*** The data ***

(* ===== verification/UThread.v ===== *)
(** * uThread: the object, its allocation, destruction and cache

    [src/runtime/uThread.h] (the data), [reset], [createStack], [create],
    [destory] and [createMainUT] of [src/runtime/uThread.cpp], and
    [src/runtime/uThreadCache.h].

    A uThread lives at the end of its own stack: the block that [malloc]
    returns holds the stack and, in its last [sizeof_uThread] bytes, the
    object.  The cache and [create]/[destory] run under a try-lock; whether the
    lock was free is an argument. *)

From S2P Require Import Prelude Links IntrusiveStack.

Inductive State : Type :=
  | INITIALIZED | READY | RUNNING | YIELD | MIGRATE | WAITING | TERMINATED.
Inductive JState : Type := DETACHED | JOINABLE | JOINING.

#[export] Instance State_eq_dec : EqDecision State.
Proof. solve_decision. Defined.
#[export] Instance JState_eq_dec : EqDecision JState.
Proof. solve_decision. Defined.

(** The fields of [class uThread] besides its [Link] and the objects of the
    join protocol; a null pointer is 0. *)
Record uThread := mkUThread {
  currentCluster : addr;
  homekThread : addr;
  stackPointer : Z;
  stackBottom : Z;
  stackSize : Z;
  uThreadID : Z;
  state : State;
  jState : JState
}.

#[export] Instance uThread_eq_dec : EqDecision uThread.
Proof. solve_decision. Defined.

Record uThreadCache := mkCache { stack : IntrusiveStack; count : Z; size : Z }.
(** [uThreadCache(size_t size = defaultuThreadCacheSize)]. *)
Definition uThreadCache_init (sz : Z) : uThreadCache := mkCache IntrusiveStack_init 0 sz.

(** The heap as far as uThreads go: the blocks of [malloc] with their sizes,
    the uThread objects and their links, and the static members. *)
Record world := mkWorld {
  blocks : gmap Z Z;
  links : mem;
  uts : gmap addr uThread;
  utCache : uThreadCache;
  totalNumberofUTs : Z;
  uThreadMasterID : Z
}.
Definition world_init (sz : Z) : world := mkWorld ∅ ∅ ∅ (uThreadCache_init sz) 0 0.

(** Running a container operation on the links. *)
Definition with_links {A} (c : M mem A) : M world A := λ w,
  match c (links w) with
  | Ok (a, l) =>
      Ok (a, mkWorld (blocks w) l (uts w) (utCache w) (totalNumberofUTs w) (uThreadMasterID w))
  | Fault e => Fault e
  end.

Definition get_ut (a : addr) : M world uThread := λ w,
  match uts w !! a with Some u => Ok (u, w) | None => Fault (BadAccess a) end.
Definition put_ut (a : addr) (u : uThread) : M world unit := λ w,
  match uts w !! a with
  | Some _ => Ok (tt, mkWorld (blocks w) (links w) (<[a := u]> (uts w)) (utCache w)
                              (totalNumberofUTs w) (uThreadMasterID w))
  | None => Fault (BadAccess a)
  end.
Definition set_cache (c : uThreadCache) : M world unit := λ w,
  Ok (tt, mkWorld (blocks w) (links w) (uts w) c (totalNumberofUTs w) (uThreadMasterID w)).
Definition get_cache : M world uThreadCache := λ w, Ok (utCache w, w).
(** [totalNumberofUTs++] and [--], an atomic_ulong. *)
Definition add_total (z : Z) : M world unit := λ w,
  Ok (tt, mkWorld (blocks w) (links w) (uts w) (utCache w)
                  (wrap 64 (totalNumberofUTs w + z)) (uThreadMasterID w)).

Section uThread.
Context `{Build} (sizeof_uThread : Z).

(** [void reset()] *)
Definition reset (this : addr) : M world unit :=
  u ← get_ut this;
  put_ut this (mkUThread nullptr nullptr this (stackBottom u) (stackSize u) (uThreadID u)
                         INITIALIZED DETACHED).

*** End of The data ***

# About this exercise:
Taking the entries above, print exactly the lines starting at the line with "Definition get_ut (a" and ending at the line with "Definition reset (this", both included.

# Solution for this exercise:
Definition get_ut (a : addr) : M world uThread := λ w,
  match uts w !! a with Some u => Ok (u, w) | None => Fault (BadAccess a) end.
Definition put_ut (a : addr) (u : uThread) : M world unit := λ w,
  match uts w !! a with
  | Some _ => Ok (tt, mkWorld (blocks w) (links w) (<[a := u]> (uts w)) (utCache w)
                              (totalNumberofUTs w) (uThreadMasterID w))
  | None => Fault (BadAccess a)
  end.
Definition set_cache (c : uThreadCache) : M world unit := λ w,
  Ok (tt, mkWorld (blocks w) (links w) (uts w) c (totalNumberofUTs w) (uThreadMasterID w)).
Definition get_cache : M world uThreadCache := λ w, Ok (utCache w, w).
(** [totalNumberofUTs++] and [--], an atomic_ulong. *)
Definition add_total (z : Z) : M world unit := λ w,
  Ok (tt, mkWorld (blocks w) (links w) (uts w) (utCache w)
                  (wrap 64 (totalNumberofUTs w + z)) (uThreadMasterID w)).

Section uThread.
Context `{Build} (sizeof_uThread : Z).

(** [void reset()] *)
Definition reset (this : addr) : M world unit :=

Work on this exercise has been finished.